Changing the Default Escape Character (ESCAPE AS)

The default escape character is a backslash (\). To change the default to a different character, use the ESCAPE AS option. To use an alternative escape character:

=> COPY mytable FROM '/data/input.txt' ESCAPE AS E('\001');

You can set the escape character to be any ASCII value value in the range E'\001' to E'\177' inclusive.

Eliminating Escape Character Handling

If you do not want any escape character and want to prevent any characters from being interpreted as escape sequences, use the NO ESCAPE option as part of the COPY statement.

Delimiting Characters (ENCLOSED BY)

The COPY ENCLOSED BY parameter lets you set an ASCII character to delimit characters to embed in string values. You can use any ASCII value in the range E'\001' to E'\177' inclusive (any ASCII character except NULL: E'\000') for the ENCLOSED BY value. Using double quotation marks (") is the most commonly used quotation character. For instance, the following parameter specifies that input data to the COPY statement is enclosed within double quotes:

ENCLOSED BY '"'

With the following input (using the default DELIMITER (|) character), specifying:

"vertica | value"

Results in:

  • Column 1 containing "vertica
  • Column 2 containing value"

Notice the double quotes (") before vertica and after value.

Using the following sample input data as follows, columns are distributed as shown:

"1", "vertica,value", ",", "'"
 col1 | col2          | col3 | col4------+---------------+------+-----
 1    | vertica,value | ,    | '
(1 row)

                                            

Alternatively, write the above example using any ASCII character of your choosing:

~1~, ~vertica,value~, ~,~, ~'~

If you use a single quote ('), rather than double quotes (") as the ENCLOSED BY character, you must escape it using extended string syntax, a Unicode literal string (if StandardConformingStrings is enabled), or by using four single quotes:

ENCLOSED BY E'\''ENCLOSED BY U&'\0027' 
ENCLOSED BY '''' 

Using any of the definitions means the following input is properly parsed:

'1', 'vertica,value', ',', '\''

See String Literals (Character) for an explanation of the string literal formats you can use to specify the ENCLOSED BY parameter.
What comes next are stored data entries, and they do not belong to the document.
(** C6: each of the five commands is dispatched to its one action; every
    other string has no action, and then [main] prints the usage text and
    returns [EXIT_FAILURE] having done nothing else: no call on the bus
    and no start of the event loop, whatever events are waiting.  The
    same happens when the number of arguments is not one. *)
Theorem command_dispatch (bus : Bus) (app : string) (events : list LoopEvent)
        (w : World) :
  getAction "on" = Some SwitchHostPowerOn /\
  getAction "off" = Some SwitchChassisPowerOff /\
  getAction "soft" = Some SwitchHostPowerOff /\
  getAction "reboot" = Some ResetHostPower /\
  getAction "status" = Some ShowPowerStatus /\
  (forall command,
     ~ In command ["on"; "off"; "soft"; "reboot"; "status"] ->
     getAction command = None /\
     main bus app [command] events w =
       (Normal (Some EXIT_FAILURE),
        add_stdout usageCommands
          (add_stdout ("Usage: " +:+ app +:+ " <command>" +:+ nl) w))) /\
  (forall args,
     length args <> 1 ->
     main bus app args events w =
       (Normal (Some EXIT_FAILURE),
        add_stdout usageCommands
          (add_stdout ("Usage: " +:+ app +:+ " <command>" +:+ nl) w))) /\
  EXIT_FAILURE <> 0%Z /\
  loopStarted
    (add_stdout usageCommands
       (add_stdout ("Usage: " +:+ app +:+ " <command>" +:+ nl) w)) = loopStarted w /\
  busLog
    (add_stdout usageCommands
       (add_stdout ("Usage: " +:+ app +:+ " <command>" +:+ nl) w)) = busLog w.
Proof.
  repeat (split; [reflexivity|]).
  split.
  { intros command N. apply getAction_None in N. split; [exact N|].
    unfold main. rewrite N. unfold bind. now rewrite showUsage_eq. }
  split.
  { intros args N. unfold main.
    destruct args as [|a [|b rest]]; simpl in N; try lia;
      unfold bind; now rewrite showUsage_eq. }
  split; [discriminate|]. split; reflexivity.
Qed.

Lemma command_dispatch_witness :
  main (steadyBus chassisStateOn hostStateOn) "hostpwrctl" ["reset"]
       [TimerExpired] initialWorld =
  (Normal (Some EXIT_FAILURE),
   add_stdout usageCommands
     (add_stdout ("Usage: " +:+ "hostpwrctl" +:+ " <command>" +:+ nl) initialWorld)).
Proof.
  refine (proj2 (proj1 (proj2 (proj2 (proj2 (proj2 (proj2
            (command_dispatch (steadyBus chassisStateOn hostStateOn)
                              "hostpwrctl" [TimerExpired] initialWorld))))))
            "reset" _)).
  intros [E|[E|[E|[E|[E|[]]]]]]; discriminate E.
Defined.

(** ** The event loop *)

(** What a signal does, by whether it carries the watched property: it
    is dropped, or one current state is stored and the check runs. *)
Lemma onPropertiesChanged_cases (m : Signal) (w : World) :
  (~ carriesInterest m /\ onPropertiesChanged m w = (Normal tt, w)) \/
  (carriesInterest m /\
   exists w2, onPropertiesChanged m w = exitOnExpectedState w2 /\
              exitCode w2 = exitCode w).
Proof.
  destruct (String.eqb (sig_iface m) chassisIface) eqn:Ec.
  - apply String.eqb_eq in Ec.
    destruct (sig_data m !! chassisState) as [v|] eqn:Hd.
    + right. split; [left; split; [exact Ec | now rewrite Hd]|].
      eexists. split; [apply (onPropertiesChanged_chassis _ _ _ Ec Hd)|reflexivity].
    + left.
      assert (N : ~ carriesInterest m).
      { intros [[_ [x Hx]]|[Hi _]]; [rewrite Hd in Hx; discriminate|].
        rewrite Ec in Hi. discriminate. }
      split; [exact N | now apply onPropertiesChanged_other].
  - apply String.eqb_neq in Ec.
    destruct (String.eqb (sig_iface m) hostIface) eqn:Eh.
    + apply String.eqb_eq in Eh.
      destruct (sig_data m !! hostState) as [v|] eqn:Hd.
      * right. split; [right; split; [exact Eh | now rewrite Hd]|].
        eexists. split; [apply (onPropertiesChanged_host _ _ _ Eh Hd)|reflexivity].
      * left.
        assert (N : ~ carriesInterest m).
        { intros [[Hi _]|[_ [x Hx]]]; [tauto | rewrite Hd in Hx; discriminate]. }
        split; [exact N | now apply onPropertiesChanged_other].
    + apply String.eqb_neq in Eh. left.
      assert (N : ~ carriesInterest m) by (intros [[Hi _]|[Hi _]]; tauto).
      split; [exact N | now apply onPropertiesChanged_other].
Qed.

(** The check on a world without exit request: afterwards an exit is
    requested exactly when the world is completed, and it is a success. *)
Lemma exitOnExpectedState_exit (w2 : World) :
  exitCode w2 = None ->
  (Completed (snd (exitOnExpectedState w2)) /\
   exitOnExpectedState w2 = (Normal tt, set_exitCode EXIT_SUCCESS w2)) \/
  (~ Completed (snd (exitOnExpectedState w2)) /\
   exitOnExpectedState w2 = (Normal tt, w2)).
Proof.
  intros _. pose proof (exitOnExpectedState_test w2) as T.
  unfold exitOnExpectedState. destruct (_ && _).
  - left. split; [|reflexivity]. simpl. now apply T.
  - right. split; [|reflexivity]. simpl. intros C. apply T in C. discriminate.
Qed.

(** No handler throws. *)
Lemma dispatch_outcome (ev : LoopEvent) (w : World) :
  exists w', dispatch ev w = (Normal tt, w').
Proof.
  destruct ev as [m|]; simpl; [|eexists; reflexivity].
  destruct (onPropertiesChanged_cases m w) as [[_ ->]|[_ (w2 & -> & _)]];
    [eauto|].
  destruct (exitOnExpectedState_cases w2) as [-> | ->]; eauto.
Qed.

(** One step of the loop. *)
Lemma run_sources_cons (ev : LoopEvent) (rest : list LoopEvent) (w : World) :
  exitCode w = None ->
  run_sources (ev :: rest) w = run_sources rest (snd (dispatch ev w)).
Proof.
  intros H. simpl. rewrite H. unfold bind.
  destruct (dispatch_outcome ev w) as (w' & ->). reflexivity.
Qed.

Lemma run_sources_exited (events : list LoopEvent) (w : World) (code : Z) :
  exitCode w = Some code -> run_sources events w = (Normal (Some code), w).
Proof. intros H. destruct events; simpl; now rewrite H. Qed.

(** A loop still waiting has seen no exit request, before or after. *)
Lemma run_sources_waiting (events : list LoopEvent) (w w1 : World) :
  run_sources events w = (Normal None, w1) ->
  exitCode w = None /\ exitCode w1 = None.
Proof.
  revert w. induction events as [|ev rest IH]; intros w H.
  - simpl in H. destruct (exitCode w) eqn:E; [discriminate|].
    injection H as <-. auto.
  - destruct (exitCode w) as [code|] eqn:E.
    + rewrite (run_sources_exited _ _ _ E) in H. discriminate.
    + rewrite (run_sources_cons _ _ _ E) in H. split; [reflexivity|].
      exact (proj2 (IH _ H)).
Qed.

(** A waiting loop goes on with the events that follow. *)
Lemma run_sources_app (pre post : list LoopEvent) (w w1 : World) :
  run_sources pre w = (Normal None, w1) ->
  run_sources (pre ++ post) w = run_sources post w1.
Proof.
  revert w. induction pre as [|ev rest IH]; intros w H.
  - simpl in H. destruct (exitCode w) eqn:E; [discriminate|].
    now injection H as <-.
  - destruct (run_sources_waiting _ _ _ H) as [E _].
    rewrite (run_sources_cons _ _ _ E) in H.
    rewrite <- app_comm_cons, (run_sources_cons _ _ _ E). now apply IH.
Qed.

(** A loop that returns a code was waiting until the event whose handler
    requested the exit. *)
Lemma run_sources_split (events : list LoopEvent) (w w' : World) (code : Z) :
  exitCode w = None ->
  run_sources events w = (Normal (Some code), w') ->
  exists pre ev post w1,
    events = (pre ++ ev :: post)%list /\
    run_sources pre w = (Normal None, w1) /\
    dispatch ev w1 = (Normal tt, w') /\
    exitCode w' = Some code.
Proof.
  revert w. induction events as [|ev rest IH]; intros w E H.
  - simpl in H. rewrite E in H. discriminate.
  - rewrite (run_sources_cons _ _ _ E) in H.
    destruct (dispatch_outcome ev w) as (w2 & Hd). rewrite Hd in H. simpl in H.
    destruct (exitCode w2) as [c2|] eqn:E2.
    + rewrite (run_sources_exited _ _ _ E2) in H. injection H as <- <-.
      exists [], ev, rest, w. simpl. rewrite E. auto.
    + destruct (IH w2 E2 H) as (pre & ev' & post & w1 & -> & Hpre & Hev & Hc).
      exists (ev :: pre), ev', post, w1.
      split; [reflexivity|]. split; [|auto].
      rewrite (run_sources_cons _ _ _ E), Hd. exact Hpre.
Qed.

(** The loop is the deferred action followed by the sources. *)
Lemma systemEvent_loop_eq (bus : Bus) (action : Callback)
      (events : list LoopEvent) (w : World) :
  systemEvent_loop bus action events w =
  run_sources events (snd (invoke bus action (set_loopStarted w))).
Proof.
  unfold systemEvent_loop, bind, modify.
  destruct (invoke_outcome bus action (set_loopStarted w)) as (w' & -> & _).
  reflexivity.
Qed.

Lemma onTimer_eq (w : World) :
  onTimer w = (Normal tt, set_exitCode EXIT_FAILURE (add_stdout timeoutMessage w)).
Proof. reflexivity. Qed.

(** A run with a known command seeds the two current states and enters
    the loop with no exit requested and no expected state assigned. *)
Lemma main_enters_loop (bus : Bus) (app command : string) (action : Callback)
      (events : list LoopEvent) :
  getAction command = Some action ->
  exists w0,
    main bus app [command] events initialWorld
      = systemEvent_loop bus action events w0 /\
    exitCode w0 = None /\
    expectedChassisState w0 = "" /\ expectedHostState w0 = "" /\
    loopStarted w0 = false.
Proof.
  intros H. unfold main. rewrite H. unfold bind at 1. unfold bind at 1.
  unfold bind at 1.
  destruct (getProperty_total bus chassisPath chassisIface chassisState initialWorld)
    as (v1 & w1 & -> & S1).
  unfold modify at 1.
  unfold bind at 1.
  destruct (getProperty_total bus hostPath hostIface hostState
                              (set_currentChassisState v1 w1))
    as (v2 & w2 & -> & S2).
  unfold modify at 1.
  exists (set_currentHostState v2 w2). split; [reflexivity|].
  destruct S1 as (_ & A2 & _ & A4 & _ & A6 & A7).
  destruct S2 as (_ & B2 & _ & B4 & _ & B6 & B7).
  simpl in *. rewrite B2, B4, B6, B7, A2, A4, A6, A7. repeat split.
Qed.

(** A signal handled while the loop waits: an exit it requests is a
    success, requested by the check on a completed world. *)
Lemma onPropertiesChanged_exit (m : Signal) (w w' : World) (code : Z) :
  exitCode w = None ->
  onPropertiesChanged m w = (Normal tt, w') ->
  exitCode w' = Some code ->
  code = EXIT_SUCCESS /\ carriesInterest m /\ Completed w'.
Proof.
  intros E H Hc.
  destruct (onPropertiesChanged_cases m w) as [[_ H0]|[Hi (w2 & H2 & E2)]].
  - rewrite H0 in H. injection H as <-. rewrite E in Hc. discriminate.
  - rewrite E in E2. rewrite H2 in H.
    destruct (exitOnExpectedState_exit w2 E2) as [[C H3]|[_ H3]].
    + rewrite H in C. rewrite H3 in H. injection H as <-.
      simpl in Hc. injection Hc as <-. auto.
    + rewrite H3 in H. injection H as <-. rewrite E2 in Hc. discriminate.
Qed.

(** C5: when the timer is dispatched while the loop is still waiting (no
    exit requested by the deferred action or by an earlier event), the
    loop returns [EXIT_FAILURE], which is not zero, after printing the
    message that names the 30 seconds of [confirmationTime]; and a loop
    that returns anything but success returns [EXIT_FAILURE] from that
    timer callback: no action and no notification produces a failure. *)
Theorem timer_is_the_only_failure (bus : Bus) (action : Callback) (w : World) :
  timeoutMessage =
    "Unable to confirm operation success within timeout period (30 s)." +:+ nl /\
  confirmationTime = 30%Z /\
  EXIT_FAILURE <> 0%Z /\
  (forall pre post w1,
     systemEvent_loop bus action pre w = (Normal None, w1) ->
     systemEvent_loop bus action (pre ++ TimerExpired :: post) w =
       (Normal (Some EXIT_FAILURE),
        set_exitCode EXIT_FAILURE (add_stdout timeoutMessage w1))) /\
  (forall events code w',
     exitCode w = None ->
     systemEvent_loop bus action events w = (Normal (Some code), w') ->
     code <> EXIT_SUCCESS ->
     code = EXIT_FAILURE /\
     exists pre post w1,
       events = (pre ++ TimerExpired :: post)%list /\
       systemEvent_loop bus action pre w = (Normal None, w1) /\
       w' = set_exitCode EXIT_FAILURE (add_stdout timeoutMessage w1)).
Proof.
  split; [reflexivity|]. split; [reflexivity|]. split; [discriminate|]. split.
  - intros pre post w1 H. rewrite systemEvent_loop_eq in *.
    rewrite (run_sources_app _ _ _ _ H).
    destruct (run_sources_waiting _ _ _ H) as [_ E1].
    rewrite (run_sources_cons _ _ _ E1). simpl.
    now apply run_sources_exited.
  - intros events code w' E H Hne. rewrite systemEvent_loop_eq in H.
    destruct (invoke_outcome bus action (set_loopStarted w)) as (wa & Ha & [Ea|Ea]).
    + rewrite Ha in H. simpl in H, Ea. rewrite E in Ea.
      destruct (run_sources_split _ _ _ _ Ea H)
        as (pre & ev & post & w1 & -> & Hpre & Hev & Hc).
      destruct (run_sources_waiting _ _ _ Hpre) as [_ E1].
      destruct ev as [m|]; simpl in Hev.
      * destruct (onPropertiesChanged_exit _ _ _ _ E1 Hev Hc) as [-> _].
        now destruct Hne.
      * rewrite onTimer_eq in Hev. injection Hev as <-.
        simpl in Hc. injection Hc as <-. split; [reflexivity|].
        exists pre, post, w1. split; [reflexivity|]. split; [|reflexivity].
        rewrite systemEvent_loop_eq, Ha. exact Hpre.
    + rewrite Ha in H. simpl in H.
      rewrite (run_sources_exited _ _ _ Ea) in H. injection H as <- _.
      now destruct Hne.
Qed.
Use the ESCAPE AS character to embed the ENCLOSED BY delimiter within character string values. For example, using the default ESCAPE AS character (\) and double quote as the ENCLOSED BY character, the following input returns "vertica":

"\"vertica\""

Using ENCLOSED BY for a Single Column

The following example uses double quotes to enclose a single column (rather than the entire row). The COPY statement also specifies a comma (,) as the delimiter.

=> COPY Retail.Dim (Dno, Dname ENCLOSED BY '"', Dstore) FROM '/home/dbadmin/dim3.txt' 
   DELIMITER ','
   EXCEPTIONS '/home/dbadmin/exp.txt';

This example correctly loads data such as:

123,"Smith, John",9832

Specifying a Custom End of Record String (RECORD TERMINATOR)

To specify the literal character string that indicates the end of a data file record, use the RECORD TERMINATOR parameter, followed by the string to use. If you do not specify a value, then Vertica attempts to determine the correct line ending, accepting either just a linefeed (E'\n') common on UNIX systems, or a carriage return and linefeed (E'\r\n') common on Windows platforms.

For example, if your file contains comma-separated values terminated by line feeds that you want to maintain, use the RECORD TERMINATOR option to specify an alternative value:

=>  COPY mytable FROM STDIN DELIMITER ',' RECORD TERMINATOR E'\n';

To specify the RECORD TERMINATOR as non-printing characters, use either the extended string syntax or Unicode string literals. The following table lists some common record terminator characters. See String Literals for an explanation of the literal string formats.

Extended String Syntax

Unicode Literal String


Description


ASCII Decimal

E'\b'
U&'\0008'
Backspace
8
E'\t'
U&'\0009'
Horizontal tab
9
E'\n'
U&'\000a'
Linefeed
10
E'\f'
U&'\000c'
Formfeed
12
E'\r'
U&'\000d'
Carriage return
13
E'\\'
U&'\005c'
Backslash
92

If you use the RECORD TERMINATOR option to specify a custom value, be sure the input file matches the value. Otherwise, you may get inconsistent data loads.

The record terminator cannot be the same as DELIMITER, NULL, ESCAPE,or ENCLOSED BY.

If using JDBC, Vertica recommends that you use the following value for the RECORD TERMINATOR:

System.getProperty("line.separator")

Examples

The following examples use a comma (,) as the DELIMITER for readability.

,1,2,3,,1,2,3
1,2,3,

Leading (,1) and trailing (3,) delimiters are ignored. Thus, the rows all have three columns.

123,'\\n',\\n,456

Using a non-default null string, the row is interpreted as:

123newline
\n 
456
123,this\, that\, or the other,something else,456

The row would be interpreted as:

123this, that, or the other
something else
456